Heart Attack Symptoms In Women: Are they Different?
Chest pain is still the most common sign of a heart attack for most women, although studies have shown that women are more likely than men to have symptoms other than chest pain or discomfort when experiencing a heart attack or other form of acute coronary syndrome (ACS), according to an article "Symptom Presentation of Women With Acute Coronary Syndromes -- Myth vs. Reality" published online Dec. 10 in the Archives of Internal Medicine. The study was funded by the National Heart, Lung, and Blood Institute (NHLBI) of the National Institutes of Health.
Researchers examined 35 years of research that yielded 69 studies 69 studies and found that, depending on the size of the study (which ranged from large trials to single centers and interviews), between 30 percent and 37 percent of women did not have chest discomfort during a heart attack. In contrast, 17 percent to 27 percent of men did not experience chest discomfort. Overall, the majority of women -- and men -- in the reviewed studies had chest discomfort with heart attack (two-thirds to three-quarters, depending on study size).

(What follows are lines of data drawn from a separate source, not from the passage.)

(** C2.  When the lowercased class is one of "benigntraffic", "benign" and
    "normal", the result has is_benign = True and is_attack, is_high_threat
    and is_ddos all False, whatever the confidence, and the attack counter
    is not touched; and for every result, is_benign implies that is_attack
    is false. *)
Theorem benign_short_circuit self features_dict inference_time now
    self' printed r :
  predict' self features_dict inference_time now = (self', printed, inr r) ->
  (Py.lower (predicted_class r) ∈ ["benigntraffic"; "benign"; "normal"] ->
     is_benign r = true /\ is_attack r = Py.PyBool false /\
     is_high_threat r = false /\ is_ddos r = false /\
     attack_detections self' = attack_detections self)
  /\ (is_benign r = true -> Py.truthy (is_attack r) = false).
Proof.
  intros Hp.
  apply predict_completed in Hp
    as (rest & row & idx & _ & _ & _ & _ & _ & _ & Hatt & Hself & Hben & Hht & Hddos & _).
  assert (Hshort : benign_label (predicted_class r) = true ->
                   is_attack r = Py.PyBool false).
  { intros Hb. rewrite Hatt. unfold critical_attack. by rewrite Hb. }
  split.
  - intros Hl. apply in_list_elem_of in Hl. fold (benign_label (predicted_class r)) in Hl.
    specialize (Hshort Hl). rewrite Hl in *. cbn [negb] in *.
    rewrite Hshort in Hself. cbn in Hself. subst self'. done.
  - intros Hb. rewrite Hben in Hb. by rewrite (Hshort Hb).
Qed.

(** C4.  For a completed prediction whose class is not a benign label, the
    class is one of [classes]; the field [is_ddos] is true exactly when the
    label contains "DDoS" or "DoS" (case-sensitive); the membership test of
    the verdict in the list of labels containing these substrings has the
    same value; and the verdict is computed from that very value. *)
Theorem is_ddos_substring self features_dict inference_time now
    self' printed r :
  predict' self features_dict inference_time now = (self', printed, inr r) ->
  benign_label (predicted_class r) = false ->
  predicted_class r ∈ classes self /\
  is_ddos r
  = Py.contains "DDoS" (predicted_class r) || Py.contains "DoS" (predicted_class r) /\
  Py.in_list (predicted_class r) (ddos_classes self) = is_ddos r /\
  is_attack r
  = (let high_confidence_attack :=
       Py.NpBool (Py.gtb (confidence r) (confidence_threshold self)) in
     Py.or_
       (Py.or_ (Py.and_ high_confidence_attack (Py.PyBool (is_high_threat r)))
               (Py.and_ high_confidence_attack (Py.PyBool (is_ddos r))))
       (Py.NpBool (Py.gtb (confidence r) (9 # 10)))).
Proof.
  intros Hp Hb.
  pose proof (predicted_class_in_classes _ _ _ _ _ _ _ _ Hp) as Hin.
  apply predict_completed in Hp
    as (rest & row & idx & _ & _ & _ & _ & _ & _ & Hatt & _ & _ & Hht & Hddos & _).
  rewrite Hb in Hht, Hddos. cbn [negb] in Hht, Hddos.
  repeat split; try done.
  - by rewrite Hddos, (in_ddos_classes _ _ Hin).
  - rewrite Hatt, Hht, Hddos. unfold critical_attack. by rewrite Hb.
Qed.

(** C10.  For every result, is_attack implies that the confidence is
    strictly above the threshold or strictly above 0.9; with the default
    threshold 0.8 a confidence of at most 0.8 is never an attack. *)
Theorem attack_needs_confidence self features_dict inference_time now
    self' printed r :
  predict' self features_dict inference_time now = (self', printed, inr r) ->
  (Py.truthy (is_attack r) = true ->
     confidence_threshold self < confidence r \/ 9 # 10 < confidence r)
  /\ (confidence_threshold self == default_confidence_threshold ->
      confidence r <= 8 # 10 ->
      Py.truthy (is_attack r) = false).
Proof.
  intros Hp.
  apply predict_completed in Hp
    as (rest & row & idx & _ & _ & _ & _ & _ & _ & Hatt & _).
  assert (Hneed : Py.truthy (is_attack r) = true ->
     confidence_threshold self < confidence r \/ 9 # 10 < confidence r).
  { rewrite Hatt. destruct (benign_label (predicted_class r)) eqn:Hb.
    - unfold critical_attack. rewrite Hb. discriminate.
    - rewrite (critical_attack_truthy _ _ _ Hb).
      rewrite !orb_true_iff, !andb_true_iff, !gtb_lt. tauto. }
  split; [exact Hneed |].
  intros Hthr Hle. destruct (Py.truthy (is_attack r)) eqn:E; [| done].
  exfalso. destruct (Hneed eq_refl) as [H | H].
  - rewrite Hthr in H. unfold default_confidence_threshold in H.
    apply (Qlt_irrefl (8 # 10)). by apply Qlt_le_trans with (confidence r).
  - apply (Qlt_irrefl (8 # 10)). apply Qlt_trans with (9 # 10); [done |].
    by apply Qlt_le_trans with (confidence r).
Qed.

End Verdict.

Section Counters.

Variable astype_float32 : Q -> Q.

Abbreviation predict' := (predict astype_float32).

Lemma grows_refl d : grows d d.
Proof. repeat split; reflexivity. Qed.

Lemma grows_trans d1 d2 d3 : grows d1 d2 -> grows d2 d3 -> grows d1 d3.
Proof.
  intros (H1 & H2 & H3) (H4 & H5 & H6). repeat split; [lia | lia |].
  by etrans.
Qed.

Lemma predict_step self features_dict inference_time now self' printed r :
  predict' self features_dict inference_time now = (self', printed, inr r) ->
  total_predictions self' = (total_predictions self + 1)%Z /\
  inference_times self' = inference_times self ++ [inference_time] /\
  attack_detections self'
  = (attack_detections self + if Py.truthy (is_attack r) then 1 else 0)%Z.
Proof.
  intros Hp.
  apply predict_completed in Hp
    as (rest & row & idx & _ & _ & _ & _ & _ & _ & _ & Hself & _).
  subst self'. destruct (Py.truthy (is_attack r)); cbn; repeat split; lia.
Qed.

Lemma run_op_grows self op : grows self (run_op astype_float32 self op).
Proof.
  destruct op as [fd | fd t now |]; cbn [run_op]; try apply grows_refl.
  destruct (predict' self fd t now) as [[self' printed] [e | r]] eqn:Hp; cbn [fst].
  - apply predict_raised in Hp. subst. apply grows_refl.
  - apply predict_step in Hp as (Ht & Hi & Ha). unfold grows.
    rewrite Ht, Hi, Ha. repeat split; [lia | | by apply prefix_app_r].
    destruct (Py.truthy (is_attack r)); lia.
Qed.

Lemma run_ops_grows ops self : grows self (run_ops astype_float32 self ops).
Proof.
  revert self. induction ops as [| op ops IH]; intros self; [apply grows_refl |].
  cbn. eapply grows_trans; [apply run_op_grows | apply IH].
Qed.

(** C7.  A completed call to [predict] adds exactly 1 to total_predictions,
    appends exactly the measured latency to inference_times, and adds 1 to
    attack_detections when the result has is_attack true and 0 otherwise;
    no sequence of operations on the detector ever lowers a counter or
    drops a recorded latency. *)
Theorem predict_counters self features_dict inference_time now :
  (forall self' printed r,
     predict' self features_dict inference_time now = (self', printed, inr r) ->
     total_predictions self' = (total_predictions self + 1)%Z /\
     inference_times self' = inference_times self ++ [inference_time] /\
     attack_detections self'
     = (attack_detections self + if Py.truthy (is_attack r) then 1 else 0)%Z)
  /\ (forall ops,
        let self' := run_ops astype_float32 self ops in
        (total_predictions self <= total_predictions self')%Z /\
        (attack_detections self <= attack_detections self')%Z /\
        inference_times self `prefix_of` inference_times self').
Proof.
  split.
  - intros self' printed r. apply predict_step.
  - intros ops. apply run_ops_grows.
Qed.

(** C8.  In a completed prediction, predicted_class is the label of
    [classes] at the position given by [np.argmax] on the probability row
    returned by the model, confidence is the entry at that position, no
    entry of the row is larger, and every entry before that position is
    strictly smaller: among tied maxima the first one is taken. *)
Theorem predict_argmax self features_dict inference_time now self' printed r :
  predict' self features_dict inference_time now = (self', printed, inr r) ->
  exists idx rest,
    session self (preprocess_features astype_float32 self features_dict).1
    = inr (all_probabilities r :: rest) /\
    Np.argmax (all_probabilities r) = inr idx /\
    classes self !! idx = Some (predicted_class r) /\
    all_probabilities r !! idx = Some (confidence r) /\
    (forall j p, all_probabilities r !! j = Some p -> p <= confidence r) /\
    (forall j p, (j < idx)%nat -> all_probabilities r !! j = Some p ->
                 p < confidence r).
Proof.
  intros Hp.
  apply predict_completed in Hp
    as (rest & row & idx & Hs & _ & Hidx & Hc & Hconf & Hrow & _).
  subst row. exists idx, rest.
  destruct (argmax_first_max _ _ Hidx) as (c & Hb & Hmax & Hfirst).
  assert (c = confidence r) as -> by congruence.
  done.
Qed.

End Counters.

Section Normalizer.

Variable astype_float32 : Q -> Q.

Abbreviation preprocess' := (preprocess_features astype_float32).
Abbreviation predict' := (predict astype_float32).






Lemma astype_row (a : Array2D) :
  Forall (Forall (fun y => exists x, y = astype_float32 x))
    (astype astype_float32 a).
Proof.
  unfold astype. apply Forall_map, Forall_true. intros row.
  apply Forall_map, Forall_true. intros x. by exists x.
Qed.

Lemma astype_shape (a : Array2D) :
  map length (astype astype_float32 a) = map length a.
Proof.
  unfold astype. rewrite map_map. apply map_ext. intros row. apply length_map.
Qed.


End Normalizer.

Section Fallback.

Variable astype_float32 : Q -> Q.

Abbreviation preprocess' := (preprocess_features astype_float32).
Abbreviation predict' := (predict astype_float32).

(** C9.  When the scaler raises, [preprocess_features] still returns: its
    result is the unscaled row after the float32 cast, and one warning
    line carrying the text of the exception is printed.  [predict] then
    runs on that row: whenever the model answers it with a non-empty
    probability row no longer than [classes], the call returns a result. *)
Theorem scaler_failure_fallback self features_dict inference_time now e :
  scaler self (features_df self features_dict) = inl e ->
  let raw := astype astype_float32 (features_df self features_dict) in
  let warning :=
    String.append
      "Aviso: Erro na normalização, usando dados sem normalização: "
      (Py.str e) in
  preprocess' self features_dict = (raw, [warning]) /\
  (forall row rest,
     session self raw = inr (row :: rest) ->
     row <> [] ->
     (length row <= length (classes self))%nat ->
     exists self' r,
       predict' self features_dict inference_time now
       = (self', [warning], inr r) /\
       all_probabilities r = row).
Proof.
  intros He raw warning.
  assert (Hpre : preprocess' self features_dict = (raw, [warning])).
  { unfold preprocess_features. by rewrite He. }
  split; [exact Hpre |].
  intros row rest Hs Hne Hlen.
  destruct (argmax_nonempty row Hne) as (idx & Hidx).
  destruct (argmax_first_max row idx Hidx) as (c & Hc & _).
  pose proof (lookup_lt_Some _ _ _ Hc) as Hlt.
  destruct (lookup_lt_is_Some_2 (classes self) idx) as (cls & Hcls); [lia |].
  unfold predict. rewrite Hpre, Hs, Hidx, Hcls, Hc. eauto.
Qed.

Study authors also found that older people are more likely to have heart attack without chest discomfort. However, because women are on average nearly a decade older than men at the time of their initial heart attack, the researchers call for more studies to determine the degree to which gender independently influences heart attack symptoms.
They conclude that current research does not indicate a need to differentiate heart attack symptoms in women from those in men, and public health messages should continue to emphasize chest pain or discomfort, shortness of breath, and other common signs of heart attack. Coronary heart disease is the leading cause of death among U.S. women, and affects one in 10 women over the age of 18.
The authors also report that women are more likely than men to experience other forms of cardiac chest pain syndromes, such as unstable angina, and they appear to report a wider range of symptoms associated with ACS. For example, women are more likely to report pain in the middle or upper back, neck, or jaw; shortness of breath; nausea or vomiting; indigestion; loss of appetite; weakness or fatigue; cough; dizziness; and palpitations.
Absence of chest discomfort is a strong predictor for missed diagnosis and treatment delays. Noting that many studies exclude patients who do not report chest pain, the researchers call for additional research from well-designed studies to further investigate gender differences in heart attack symptoms. This includes expanding symptom definitions and greater standardization in data collection and reporting of women's symptoms.